--- DATA RECORDS ---
Lemma C10_missing_type_raises_witness :
  create_payload sample_builder sample_entropy "incident_detected"
    (sample_data [sample_object; untyped_object]) "standard" "medium"
  = Raise (KeyError "type").
Proof.
  refine (C10_missing_type_raises sample_builder sample_entropy "incident_detected" "medium"
            (dict_of (sample_data [sample_object; untyped_object]))
            [ ("objects", VList [sample_object; untyped_object]) ]
            (dict_of untyped_object) [sample_object] [] eq_refl eq_refl _ _ eq_refl).
  - repeat constructor.
  - vm_compute. reflexivity.
Defined.

(** ** Decimal fields: writing and reading back *)

Lemma code_inj_ne (c1 c2 : ascii) : code c1 <> code c2 -> c1 <> c2.
Proof. intros H E. subst. contradiction. Qed.

Lemma code_digit_char (d : Z) : 0 <= d < 10 -> code (digit_char d) = 48 + d.
Proof. intros H. unfold digit_char. apply code_chr. lia. Qed.

Lemma digit_char_is_digit (d : Z) : 0 <= d < 10 -> is_digit (digit_char d) = true.
Proof.
  intros H. unfold is_digit. rewrite (code_digit_char d H).
  apply andb_true_intro. split; apply Z.leb_le; lia.
Qed.

Lemma digit_char_val (d : Z) : 0 <= d < 10 -> digit_val (digit_char d) = d.
Proof. intros H. unfold digit_val. rewrite (code_digit_char d H). lia. Qed.

(** A decimal digit is none of the characters the formats give a meaning. *)
Lemma digit_char_not (d : Z) (c : ascii) :
  0 <= d < 10 -> (code c < 48 \/ 57 < code c) -> digit_char d <> c.
Proof.
  intros Hd Hc. apply code_inj_ne. rewrite (code_digit_char d Hd). lia.
Qed.

Lemma mod10_range (n : Z) : 0 <= n mod 10 < 10.
Proof. apply Z.mod_pos_bound. lia. Qed.

Lemma zfill_app (k : nat) : forall n r1 r2, (zfill k n r1 ++ r2)%string = zfill k n (r1 ++ r2).
Proof.
  induction k as [|k IH]; intros n r1 r2; simpl; [reflexivity|].
  rewrite IH. reflexivity.
Qed.

Lemma zfill_length (k : nat) :
  forall n rest, String.length (zfill k n rest) = (k + String.length rest)%nat.
Proof.
  induction k as [|k IH]; intros n rest; simpl; [reflexivity|].
  rewrite IH. simpl. lia.
Qed.

Lemma parse_digits_snoc (k : nat) :
  forall acc s,
    parse_digits (S k) acc s
    = match parse_digits k acc s with
      | Some (a, String c r) => if is_digit c then Some (10 * a + digit_val c, r) else None
      | _ => None
      end.
Proof.
  induction k as [|k IH]; intros acc s.
  - simpl. destruct s as [|c r]; [reflexivity|]. destruct (is_digit c); reflexivity.
  - change (parse_digits (S (S k)) acc s)
      with (match s with
            | String c r =>
                if is_digit c then parse_digits (S k) (10 * acc + digit_val c) r else None
            | EmptyString => None
            end).
    destruct s as [|c r]; [reflexivity|]. simpl parse_digits at 2.
    destruct (is_digit c); [|reflexivity]. apply IH.
Qed.

Lemma parse_digits_zfill (k : nat) :
  forall acc n rest,
    parse_digits k acc (zfill k n rest)
    = Some (acc * 10 ^ Z.of_nat k + n mod 10 ^ Z.of_nat k, rest).
Proof.
  induction k as [|k IH]; intros acc n rest.
  - simpl. rewrite Z.mod_1_r. f_equal. f_equal. lia.
  - rewrite parse_digits_snoc. cbn [zfill]. rewrite IH.
    rewrite (digit_char_is_digit _ (mod10_range n)).
    rewrite (digit_char_val _ (mod10_range n)).
    f_equal. f_equal.
    rewrite Nat2Z.inj_succ, Z.pow_succ_r by lia.
    rewrite (Z.rem_mul_r n 10 (10 ^ Z.of_nat k)) by lia. lia.
Qed.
---
Reproduce exactly the section above that begins at the line containing "(dict_of untyped_object) [sample_object]" and ends at the line containing "(** ** Decimal", leaving out all other lines.

            (dict_of untyped_object) [sample_object] [] eq_refl eq_refl _ _ eq_refl).
  - repeat constructor.
  - vm_compute. reflexivity.
Defined.

(** ** Decimal fields: writing and reading back *)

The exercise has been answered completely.